Exercise instructions:
Look for "- intros k o f w. simpl. repeat case_match; intros;" in the entries below. Write out that line and all later lines exactly, ending with the final one.

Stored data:
(* ===== verification/MemCluster.v ===== *)
(** * An API server in memory

    A concrete [Cluster] that satisfies [ClusterLaws]: objects by kind and key,
    resource versions, optimistic concurrency on status updates, and a fault
    for every request the state says fails.  It shows that the laws can hold,
    and the concrete instances of the theorems run on it. *)
From S2P Require Import Prelude.
From S2P Require Import ApiTypes.
From S2P Require Import EqDec.
From S2P Require Import ApiClient.

(** ** Parts of an object *)

Definition set_meta (k : Kind) (m : ObjectMeta) : obj k -> obj k :=
  match k with
  | KTenant => fun o => mkTenant m (tenant_Spec o) (tenant_Status o)
  | KModel => fun o => mkModel m (model_Spec o) (model_Status o)
  | KInferenceService => fun o => mkInferenceService m (isvc_Spec o) (isvc_Status o)
  | KPlatformPolicy => fun o => mkPlatformPolicy m (policy_Spec o)
  | KNamespace => fun _ => mkNamespace m
  | KResourceQuota => fun o => mkResourceQuota m (Hard o)
  | KServiceAccount => fun _ => mkServiceAccount m
  | KRole => fun o => mkRole m (Rules o)
  | KRoleBinding => fun o => mkRoleBinding m (RoleRef_ o) (Subjects o)
  | KNetworkPolicy => fun o => mkNetworkPolicy m (np_Spec o)
  | KJob => fun o => mkJob m (job_Spec o)
  end.

(** The status of the first object on the rest of the second. *)
Definition merge_status (k : Kind) : obj k -> obj k -> obj k :=
  match k with
  | KTenant => fun o o0 => mkTenant (tenant_ObjectMeta o0) (tenant_Spec o0) (tenant_Status o)
  | KModel => fun o o0 => mkModel (model_ObjectMeta o0) (model_Spec o0) (model_Status o)
  | KInferenceService => fun o o0 =>
      mkInferenceService (isvc_ObjectMeta o0) (isvc_Spec o0) (isvc_Status o)
  | _ => fun _ o0 => o0
  end.

(** The next resource version. *)
Definition bump (m : ObjectMeta) : ObjectMeta :=
  mkObjectMeta (Name m) (Namespace_ m) (UID m) (ResourceVersion m + 1)
    (Generation m) (Labels m) (Annotations m) (OwnerReferences m).
Definition bumped (k : Kind) (o : obj k) : obj k := set_meta k (bump (obj_meta k o)) o.

(** ** The server *)

Record MemState := mkMemState {
  objects : forall k : Kind, gmap NamespacedName (obj k)
}.

(** An entry under a key that is not its own does not count. *)
Definition mem_stored (k : Kind) (w : MemState) (nn : NamespacedName) : option (obj k) :=
  match objects w k !! nn with
  | Some o => if decide (key k o = nn) then Some o else None
  | None => None
  end.

Definition put (k : Kind) (o : obj k) (w : MemState) : MemState :=
  mkMemState
    (fun k' => match decide (k = k') with
               | left e => eq_rect k (fun k => gmap NamespacedName (obj k))
                             (<[key k o := o]> (objects w k)) k' e
               | right _ => objects w k'
               end).

Definition status_error (r : StatusReason) (msg : string) : error := mkError r msg.

Definition not_found : error := status_error StatusReasonNotFound "not found".
Definition conflict : error :=
  status_error StatusReasonConflict "the object has been modified".
Definition already_exists : error := status_error StatusReasonAlreadyExists "already exists".

Section server.
(** The requests that fail, and how. *)
Variable faults : Req -> option error.

(** A fault does not claim that an object is missing. *)
Definition fault (r : Req) : option error :=
  match faults r with
  | Some e => if IsNotFound e then None else Some e
  | None => None
  end.

Definition mem_handle (r : Req) (w : MemState) : Resp r * MemState :=
  match r return Resp r * MemState with
  | Get k nn =>
      (match fault (Get k nn) with
       | Some e => Err e
       | None => match mem_stored k w nn with Some o => Ok o | None => Err not_found end
       end, w)
  | List_ k ns =>
      (match fault (List_ k ns) with
       | Some e => Err e
       | None =>
           Ok (List.filter (fun o => bool_decide (nn_Namespace (key k o) = ns /\
                                                  mem_stored k w (key k o) = Some o))
                 (map snd (map_to_list (objects w k))))
       end, w)
  | Create k o =>
      match fault (Create k o), mem_stored k w (key k o) with
      | Some e, _ => (Some e, w)
      | None, Some _ => (Some already_exists, w)
      | None, None => (None, put k (bumped k o) w)
      end
  | StatusUpdate k o =>
      match fault (StatusUpdate k o), mem_stored k w (key k o) with
      | Some e, _ => (Err e, w)
      | None, None => (Err not_found, w)
      | None, Some o0 =>
          if decide (ResourceVersion (obj_meta k o) = ResourceVersion (obj_meta k o0)) then
            let o' := bumped k (merge_status k o o0) in (Ok o', put k o' w)
          else (Err conflict, w)
      end
  | CreateOrUpdate k o f =>
      match fault (CreateOrUpdate k o f) with
      | Some e => (Some e, w)
      | None =>
          let o1 := f (default o (mem_stored k w (key k o))) in
          if decide (mem_stored k w (key k o) = Some o1) then (None, w)
          else if decide (key k o1 = key k o) then (None, put k (bumped k o1) w)
          else (Some (errorf "MutateFn cannot mutate object name and/or object namespace"), w)
      end
  end.

Definition mem_cluster : Cluster MemState := {|
  handle := mem_handle;
  stored := mem_stored
|}.
End server.

(** ** The laws *)

Lemma obj_meta_set k m o : obj_meta k (set_meta k m o) = m.
Proof. by destruct k. Qed.

Lemma key_bumped k o : key k (bumped k o) = key k o.
Proof. unfold key, bumped. by rewrite obj_meta_set. Qed.

Lemma key_merge_status k o o0 : key k (merge_status k o o0) = key k o0.
Proof. by destruct k. Qed.

Lemma mem_stored_key k w nn o : mem_stored k w nn = Some o -> key k o = nn.
Proof. unfold mem_stored. intros. by repeat case_match; simplify_eq. Qed.

Lemma mem_stored_put k o w nn : key k o = nn -> mem_stored k (put k o w) nn = Some o.
Proof.
  intros <-. unfold mem_stored, put. simpl. destruct (decide (k = k)) as [e|]; [|done].
  rewrite (proof_irrel e eq_refl). simpl. rewrite lookup_insert_eq. by rewrite decide_True.
Qed.

Lemma mem_stored_put_ne k o w k' nn :
  (k', nn) <> (k, key k o) -> mem_stored k' (put k o w) nn = mem_stored k' w nn.
Proof.
  intros Hne. unfold mem_stored, put. simpl. destruct (decide (k = k')) as [<-|]; [|done].
  simpl. rewrite lookup_insert_ne; [done|]. congruence.
Qed.

Lemma meta_accepted_bump m : meta_accepted m (bump m).
Proof. by repeat split. Qed.

Lemma job_accepted_refl s : job_accepted s s.
Proof. by repeat split. Qed.

Lemma accepted_bumped k o : accepted k o (bumped k o).
Proof. destruct k; repeat split; done. Qed.

Lemma status_written_bumped k o o0 : status_written k o o0 (bumped k (merge_status k o o0)).
Proof. destruct k; by repeat split. Qed.

Lemma fault_not_missing faults r e : fault faults r = Some e -> IsNotFound e = false.
Proof. unfold fault. intros. by repeat case_match; simplify_eq. Qed.

(** Splits the cases of a request. *)
Ltac server_cases := simpl; intros; repeat case_match; simplify_eq/=; try done.

#[export] Instance mem_laws faults : @ClusterLaws MemState (mem_cluster faults).
Proof.
  split.
  - apply mem_stored_key.
  - done.
  - intros k nn w o. server_cases.
  - intros k nn w e. simpl. destruct (fault _ _) eqn:Hf.
    + intros [= <-] Hn. by rewrite (fault_not_missing _ _ _ Hf) in Hn.
    + server_cases.
  - done.
  - intros k ns w l. simpl. destruct (fault _ _); [done|]. intros [= <-] o.
    rewrite list_elem_of_In, filter_In, bool_decide_eq_true. split; [by intros [_ ?]|].
    intros [Hns Hst]. split; [|done]. apply in_map_iff. exists (key k o, o). split; [done|].
    apply list_elem_of_In, elem_of_map_to_list. unfold mem_stored in Hst.
    repeat case_match; by simplify_eq.
  - intros r w k nn Hw Hne. destruct r; try done; simpl in *; repeat case_match; try done;
      apply mem_stored_put_ne; rewrite key_bumped; [done|rewrite key_merge_status|congruence].
    erewrite mem_stored_key by eassumption. done.
  - intros k o w. simpl. repeat case_match; intros; simplify_eq/=. split; [done|].
    exists (bumped k o). split; [apply mem_stored_put, key_bumped|apply accepted_bumped].
  - intros k o w. simpl. repeat case_match; [by left..|]. right. split; [done|].
    exists (bumped k o). split; [apply mem_stored_put, key_bumped|apply accepted_bumped].
  - intros k o w o'. simpl. repeat case_match; intros; simplify_eq/=.
    eexists. split; [done|]. split; [apply status_written_bumped|].
    apply mem_stored_put. rewrite key_bumped, key_merge_status. by eapply mem_stored_key.
  - intros k o w. simpl. repeat case_match; [by left| |by left|by left]. right. do 2 eexists.
    split; [done|]. split; [apply status_written_bumped|]. simpl.
    apply mem_stored_put. rewrite key_bumped, key_merge_status. by eapply mem_stored_key.
  - intros k o f w. simpl. repeat case_match; intros; simplify_eq/=.
    + exists (f (default o (mem_stored k w (key k o)))). split; [done|].
      destruct k; by repeat split.
    + eexists. split; [|apply accepted_bumped]. apply mem_stored_put. by rewrite key_bumped.
  - intros k o f w. simpl. repeat case_match; [by left|by left| |by left]. right.
    eexists. split; [|apply accepted_bumped]. apply mem_stored_put. by rewrite key_bumped.
  - intros k o f w o0 Hs Hf. simpl in *. case_match; [done|].
    rewrite decide_True; [done|]. rewrite Hs. simpl. by rewrite Hf.
Qed.

(** The server without faults. *)
Definition healthy : Req -> option error := fun _ => None.

#[export] Instance mem_available : @Available MemState (mem_cluster healthy).
Proof.
  split; simpl.
  - intros k nn w o ->. done.
  - intros k nn w ->. by eexists.
  - intros k o w o0 -> Hm. rewrite decide_True by (by rewrite Hm). by eexists.
  - intros k o w ->. done.
  - intros k o f w Hk. case_decide; [done|]. by rewrite decide_True.
Qed.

Exercise output:
  - intros k o f w. simpl. repeat case_match; intros; simplify_eq/=.
    + exists (f (default o (mem_stored k w (key k o)))). split; [done|].
      destruct k; by repeat split.
    + eexists. split; [|apply accepted_bumped]. apply mem_stored_put. by rewrite key_bumped.
  - intros k o f w. simpl. repeat case_match; [by left|by left| |by left]. right.
    eexists. split; [|apply accepted_bumped]. apply mem_stored_put. by rewrite key_bumped.
  - intros k o f w o0 Hs Hf. simpl in *. case_match; [done|].
    rewrite decide_True; [done|]. rewrite Hs. simpl. by rewrite Hf.
Qed.

(** The server without faults. *)
Definition healthy : Req -> option error := fun _ => None.

#[export] Instance mem_available : @Available MemState (mem_cluster healthy).
Proof.
  split; simpl.
  - intros k nn w o ->. done.
  - intros k nn w ->. by eexists.
  - intros k o w o0 -> Hm. rewrite decide_True by (by rewrite Hm). by eexists.
  - intros k o w ->. done.
  - intros k o f w Hk. case_decide; [done|]. by rewrite decide_True.
Qed.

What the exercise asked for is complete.